Geography
- Location: Aganampudi, Visakhapatnam, Andhra Pradesh, India

Organisation
- Affiliated university: Homi Bhabha National Institute

History
- Founded: 2014

Links
- Website: tmc.gov.in

= Homi Bhabha Cancer Hospital and Research Centre, Visakhapatnam =

Homi Bhabha Cancer Hospital & Research Centre is a cancer care hospital and research centre in Visakhapatnam, Andhra Pradesh, India. This regional cancer centre is funded by the Government of India and Tata Memorial Centre. The Indian Council of Medical Research has recognised this institution as a research organisation.

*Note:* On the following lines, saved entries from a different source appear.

(* ===== verification/EndToEnd.v ===== *)
(** * Client and server together

    What one end sends is what the other end does: the bytes recorded by the QUIC
    connection of one side are the input of the handlers of the other. *)

From S2P Require Import Prelude RustIo Protocol Async Quic ServerAuth ServerUdp ServerConn ServerTask ServerScenario.
From S2P Require Import ServerHandlers ClientConn ClientTask ClientHandlers.

Local Open Scope Z_scope.

(** A UDP packet that can be relayed: its fields have their width, its address
    fits the wire format. *)
Definition relayable (id : Z) (pkt : bytes) (addr : Address) : Prop :=
  is_u32 id /\ blen pkt < 2 ^ 16 /\ Address.ok addr /\ Address.wire addr.

Lemma relayable_packet id pkt addr :
  relayable id pkt addr ->
  blen pkt mod 2 ^ 16 = blen pkt
  /\ Command.ok (Packet id (blen pkt) addr) /\ Command.wire (Packet id (blen pkt) addr).
Proof.
  intros (Hi & Hl & Ha & Hw). assert (0 <= blen pkt) by (unfold blen; lia).
  split; [by apply Z.mod_small|]. split; [|done]. split; [done|]. split; [|done]. by split.
Qed.

(** Sending the packet makes the server hand it to the session of the same ID. *)
Definition reaches_session (tid tid' : nat) (sc : CliConn) (ss : ConnState) (id : Z) (pkt : bytes) (addr : RelayAddress) :
    Prop :=
  let to_session mode :=
    relayed (with_packet_from (Some mode) ss)
      (run tid' (UdpSessionMap.send id pkt (tuic_of_relay addr)) (udp_sessions ss)) in
  (forall l, datagram_answers (cli_net sc) = Ok tt :: l -> default Datagram (udp_packet_from ss) = Datagram ->
   exists sc' d, run tid (handle_packet_to id pkt addr Native) sc = RunDone tt sc'
   /\ datagrams_sent (cli_controller sc') = datagrams_sent (cli_controller sc) ++ [d]
   /\ run tid' (report (process_datagram d)) ss = to_session Datagram)
  /\ (forall l, uni_opens (cli_net sc) = Ok None :: l -> default UniStream (udp_packet_from ss) = UniStream ->
   exists sc' stream sent, run tid (handle_packet_to id pkt addr Quic) sc = RunDone tt sc'
   /\ streams (cli_controller sc) !! stream = None
   /\ streams (cli_controller sc') !! stream = Some (MkSendStream sent true None)
   /\ run tid' (report (process_uni_stream (MkRecvStream sent None))) ss = to_session UniStream).

Lemma packet_to_session tid tid' sc ss id pkt addr :
  relayable id pkt (tuic_of_relay addr) -> serving tid' ss -> reaches_session tid tid' sc ss id pkt addr.
Proof.
  intros Hr Hs. unfold reaches_session. destruct (relayable_packet _ _ _ Hr) as (Hm & Hok & Hw).
  destruct (client_packet_sent tid sc id pkt addr) as [H1 H2]. rewrite Hm in H1, H2.
  destruct (packet_reaches_session tid' ss id (blen pkt) (tuic_of_relay addr) pkt Hs Hok Hw) as [H3 H4]. split.
  - intros l Hd Hmode. destruct (H1 l Hd) as (sc' & E & Hc & _). exists sc'. eexists. split; [exact E|].
    rewrite Hc. split; [reflexivity|]. exact (H3 Hmode).
  - intros l' Hl Hmode. do 3 eexists. split; [exact (H2 l' Hl)|]. split; [apply next_stream_fresh|].
    split; [apply lookup_insert_eq|]. specialize (H4 Hmode eq_refl [] None). by rewrite app_nil_r in H4.
Qed.

(** C2: A UDP packet of a session of the client reaches the session of the same
    associate ID on the server, with its payload and its destination, in native
    mode as in QUIC mode: the server hands it to [UdpSessionMap::send]. *)
Theorem udp_client_to_server tid tid' sc ss id pkt addr :
  relayable id pkt (tuic_of_relay addr) -> serving tid' ss -> reaches_session tid tid' sc ss id pkt addr.
Proof. exact (packet_to_session tid tid' sc ss id pkt addr). Qed.

Lemma udp_client_to_server_witness :
  exists sc' d, run 1%nat (handle_packet_to 7 [1; 2] (relay_of_tuic sample_addr) Native) example_cli = RunDone tt sc'
  /\ datagrams_sent (cli_controller sc') = [d]
  /\ run 2%nat (report (process_datagram d)) served =
     relayed (with_packet_from (Some Datagram) served)
       (run 2%nat (UdpSessionMap.send 7 [1; 2] sample_addr) (udp_sessions served)).
Proof.
  assert (relayable 7 [1; 2] sample_addr) as Hr.
  { split_and!; try (by apply (bool_decide_unpack _)); done. }
  exact (proj1 (udp_client_to_server 1%nat 2%nat example_cli served 7 [1; 2] (relay_of_tuic sample_addr) Hr
    (served_serving _)) [] eq_refl eq_refl).
Defined.

(** What the server's session received is delivered to the client's session. *)
Definition reaches_client (tid tid' : nat) (sc : CliConn) (ss : ConnState) (id : Z) (pkt : bytes) (addr : Address) : Prop :=
  (forall ds, udp_packet_from ss = Some Datagram -> datagram_sends (net ss) = Ok tt :: ds ->
   exists ss' d, run tid' (report (process_received_udp_packet id pkt addr)) ss = RunDone tt ss'
   /\ datagrams_sent (controller ss') = datagrams_sent (controller ss) ++ [d]
   /\ run tid (process_incoming_datagram d) sc = deliver id pkt (relay_of_tuic addr) sc)
  /\ (forall os, udp_packet_from ss = Some UniStream -> opens (net ss) = Ok None :: os ->
   exists ss' stream sent, run tid' (report (process_received_udp_packet id pkt addr)) ss = RunDone tt ss'
   /\ streams (controller ss) !! stream = None
   /\ streams (controller ss') !! stream = Some (MkSendStream sent true None)
   /\ run tid (process_incoming_uni_stream (MkRecvStream sent None)) sc =
      deliver id pkt (relay_of_tuic addr) (with_stream_reg (StreamRegister.drop (stream_reg sc)) sc)).

Lemma packet_to_client tid tid' sc ss id pkt addr :
  relayable id pkt addr -> reaches_client tid tid' sc ss id pkt addr.
Proof.
  intros Hr. unfold reaches_client. destruct (relayable_packet _ _ _ Hr) as (Hm & Hok & Hw).
  destruct (reply_uses_client_mode tid' ss id pkt addr) as [H1 H2]. rewrite Hm in H1, H2. split.
  - intros ds Hmode Hd. destruct (H1 ds Hmode Hd) as (ss' & E & Hc & _). exists ss'. eexists.
    split; [exact E|]. split; [exact Hc|]. unfold process_incoming_datagram. rewrite <- (handle_packet_from_run tid).
    rewrite (parse_datagram_runs id (blen pkt) addr pkt Hok Hw), Z.leb_refl. cbn [or_panic].
    unfold blen. by rewrite Nat2Z.id, firstn_all.
  - intros os Hmode Ho. destruct (H2 os Hmode Ho) as (ss' & stream & E & Hf & Hst & _). exists ss', stream. eexists.
    split; [exact E|]. split; [done|]. rewrite Hst. split; [apply lookup_insert_eq|].
    rewrite <- (handle_packet_from_run tid). unfold process_incoming_uni_stream. rewrite (parse_uni_stream_runs _ _ _ _ _ Hok Hw), Z.leb_refl.
    unfold blen. by rewrite Nat2Z.id, firstn_all.
Qed.

(** C3: A packet a session of the server received reaches, on the client, the
    channel of the session with the same associate ID, with its payload and its
    source address, the way the client's packets went (or it waits for room, or
    is dropped when there is no session: [deliver]). A stream's share of the register
    is given back first. *)
Theorem udp_server_to_client tid tid' sc ss id pkt addr :
  relayable id pkt addr -> reaches_client tid tid' sc ss id pkt addr.
Proof. exact (packet_to_client tid tid' sc ss id pkt addr). Qed.

Definition replying : ConnState :=
  with_packet_from (Some Datagram) (with_net (MkNet [] [] [] [Ok tt] [] []) served).

Lemma udp_server_to_client_witness :
  exists ss' d, run 2%nat (report (process_received_udp_packet 7 [1; 2] sample_addr)) replying = RunDone tt ss'
  /\ datagrams_sent (controller ss') = [d]
  /\ run 1%nat (process_incoming_datagram d) example_cli =
     deliver 7 [1; 2] (relay_of_tuic sample_addr) example_cli.
Proof.
  assert (relayable 7 [1; 2] sample_addr) as Hr.
  { split_and!; try (by apply (bool_decide_unpack _)); done. }
  exact (proj1 (udp_server_to_client 1%nat 2%nat example_cli replying 7 [1; 2] sample_addr Hr) [] eq_refl eq_refl).
Defined.

(** The request of the client's [handle_connect addr tx], whose stream is answered
    with [recv]: the command is sent on the new stream; the stream is handed to the
    request, with what follows the response, when [handed] says so, and is finished
    and handed to nobody otherwise. *)
Definition client_request (tid : nat) (sc : CliConn) (addr : RelayAddress) (tx : nat) (handed : option bytes) : Prop :=
  let stream := next_stream (cli_controller sc) in
  exists sc', run tid (handle_connect addr tx) sc = RunDone tt sc'
  /\ streams (cli_controller sc') !! stream =
     Some (MkSendStream (Command.write_to_buf (Connect (tuic_of_relay addr)) []) (bool_decide (handed = None)) None)
  /\ match handed with
     | Some data => exists recv, delivered sc' = <[tx := (stream, recv)]> (delivered sc) /\ rs_data recv = data
     | None => delivered sc' = delivered sc
     end.

Lemma client_request_runs tid sc addr tx recv bs :
  bi_opens (cli_net sc) = Ok (None, recv) :: bs -> tx ∈ awaiting sc ->
  client_request tid sc addr tx
    (match Command.read_from recv with (Ok (Response true), rest) => Some (rs_data rest) | _ => None end).
Proof.
  intros Hb Htx. destruct (handle_connect_runs tid sc addr tx recv bs Hb Htx) as (sc' & E & H). exists sc'.
  split; [exact E|]. destruct (Command.read_from recv) as [[[[]| | | | |]|e] rest];
    destruct H as (H1 & -> & _); (split; [apply lookup_insert_eq|]); try done. by exists rest.
Qed.

Lemma client_request_answered tid sc addr tx b data bs :
  bi_opens (cli_net sc) = Ok (None, MkRecvStream (Command.write_to_buf (Response b) [] ++ data) None) :: bs ->
  tx ∈ awaiting sc -> client_request tid sc addr tx (if b then Some data else None).
Proof.
  intros Hb Htx. pose proof (client_request_runs tid sc addr tx _ _ Hb Htx) as H.
  destruct (Command_accepts (R := RecvStream) (Response b) I I
    (MkRecvStream (Command.write_to_buf (Response b) [] ++ data) None) data) as (recv & E & U & _); [done|].
  rewrite E in H. cbn in U. destruct b; [by rewrite <- U|done].
Qed.

(** C4: A TCP request of the client against the server. The server looks up exactly
    the name and port the client asked for (nothing for an IP address) and dials the
    addresses found, in order, up to the first that accepts. The client sent the
    request the server read, and gets a stream exactly when the server reached one
    of the addresses, with the data that follows the response; when no address
    accepts, or when the lookup fails and the server's stream ends without a
    response, it gets nothing and finishes its stream. *)
Theorem tcp_end_to_end tid tid' sc ss tx addr bs send :
  Address.ok (tuic_of_relay addr) -> Address.wire (tuic_of_relay addr) -> serving tid' ss ->
  streams (controller ss) !! send = Some (SendStream_new None) -> tx ∈ awaiting sc ->
  let request := MkRecvStream (Command.write_to_buf (Connect (tuic_of_relay addr)) []) None in
  let answered sent fault := bi_opens (cli_net sc) = Ok (None, MkRecvStream sent fault) :: bs in
  let response b := Command.write_to_buf (Response b) [] in
  (forall addrs pre a post rest, resolved (tuic_of_relay addr) ss addrs ->
     addrs = pre ++ a :: post -> tunnels (net ss) = [] ->
     connects (net ss) = replicate (length pre) false ++ true :: rest ->
     exists ss' recv, run tid' (report (process_bi_stream send request)) ss =
       RunBlocked (CopyBidirectional a send recv) ss' /\ rs_data recv = []
     /\ asked (net ss') = asked (net ss) ++ resolution (tuic_of_relay addr) ++ (AskedConnect <$> pre ++ [a])
     /\ streams (controller ss') !! send = Some (MkSendStream (response true) false None)
     /\ (forall data, answered (response true ++ data) None -> client_request tid sc addr tx (Some data)))
  /\ (forall addrs rest, resolved (tuic_of_relay addr) ss addrs ->
     connects (net ss) = replicate (length addrs) false ++ rest ->
     exists ss', run tid' (report (process_bi_stream send request)) ss = RunDone tt ss'
     /\ asked (net ss') = asked (net ss) ++ resolution (tuic_of_relay addr) ++ (AskedConnect <$> addrs)
     /\ streams (controller ss') !! send = Some (MkSendStream (response false) true None)
     /\ (answered (response false) None -> client_request tid sc addr tx None))
  /\ (forall domain port e ls, addr = RelayDomain domain port -> lookups (net ss) = Err e :: ls ->
     exists ss', run tid' (report (process_bi_stream send request)) ss = RunDone tt ss'
     /\ asked (net ss') = asked (net ss) ++ [AskedLookup domain port]
     /\ streams (controller ss') !! send = Some (SendStream_new None)
     /\ (forall fault, answered [] fault -> client_request tid sc addr tx None)).
Proof.
  intros Ha Hw Hs Hst Htx request answered response.
  destruct (Command_accepts (R := RecvStream) (Connect (tuic_of_relay addr)) Ha Hw request [])
    as (recv & Er & U & _); [by rewrite app_nil_r|].
  pose proof (fun addrs => process_connect_runs tid' send request recv (tuic_of_relay addr) addrs ss Hs Er Hst) as Hrun.
  split_and!.
  - intros addrs pre a post rest Hres Hp Ht Hc.
    destruct (proj1 (Hrun addrs Hres) pre a post rest Hp Hc Ht) as (ss' & E & Hss & Hq).
    exists ss', recv. split; [exact E|]. split; [done|]. split; [done|]. rewrite Hss.
    split; [apply lookup_insert_eq|]. intros data Han. exact (client_request_answered tid sc addr tx true data bs Han Htx).
  - intros addrs rest Hres Hc. destruct (proj2 (Hrun addrs Hres) rest Hc) as (ss' & E & Hss & Hq).
    exists ss'. split; [exact E|]. split; [done|]. rewrite Hss. split; [apply lookup_insert_eq|].
    intros Han. apply (client_request_answered tid sc addr tx false [] bs); [|done]. by rewrite app_nil_r.
  - intros domain port e ls -> Hl. eexists. split; [by eapply process_connect_fails|]. split; [done|].
    split; [exact Hst|]. intros fault Han.
    exact (client_request_runs tid sc (RelayDomain domain port) tx _ _ Han Htx).
Qed.

Lemma tcp_end_to_end_witness :
  let request := MkRecvStream (Command.write_to_buf (Connect (DomainAddress [97] 80)) []) None in
  let first := V4 (MkSocketAddrV4 (MkIpv4 10 0 0 1) 80) in
  let second := V4 (MkSocketAddrV4 (MkIpv4 10 0 0 2) 80) in
  (exists ss' recv, run 2%nat (report (process_bi_stream 5%nat request)) connecting =
     RunBlocked (CopyBidirectional second 5%nat recv) ss'
   /\ asked (net ss') = [AskedLookup [97] 80; AskedConnect first; AskedConnect second])
  /\ client_request 1%nat example_cli (RelayDomain [97] 80) 3%nat (Some [1]).
Proof.
  intros request first second.
  destruct (tcp_end_to_end 1%nat 2%nat example_cli connecting 3%nat (RelayDomain [97] 80) [] 5%nat) as [H _];
    try done; try (by apply (bool_decide_unpack _)).
  destruct (H [first; second] [first] second [] []) as (ss' & recv & E & _ & Ha & _ & Hcl); try done.
  split; [by exists ss', recv|]. by apply (Hcl [1]).
Defined.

The director of the Institution, Dr. Digumarti Raghunadharao, has been working in the area since 2013. He has worked in the Nizam's Institute of Medical Sciences, Hyderabad for more than 20 years and was an honoured recipient of Dr. B. C. Roy National Award for 2016.

==History==
Homi Bhabha Cancer Hospital & Research Centre is supported by Bhabha Atomic Research Centre and Tata Memorial Centre. It was established in 2014. Located in Aganampudi, this institute covers an area of 77 acre on land allotted by APIIC. The total project cost is ₹540 crores.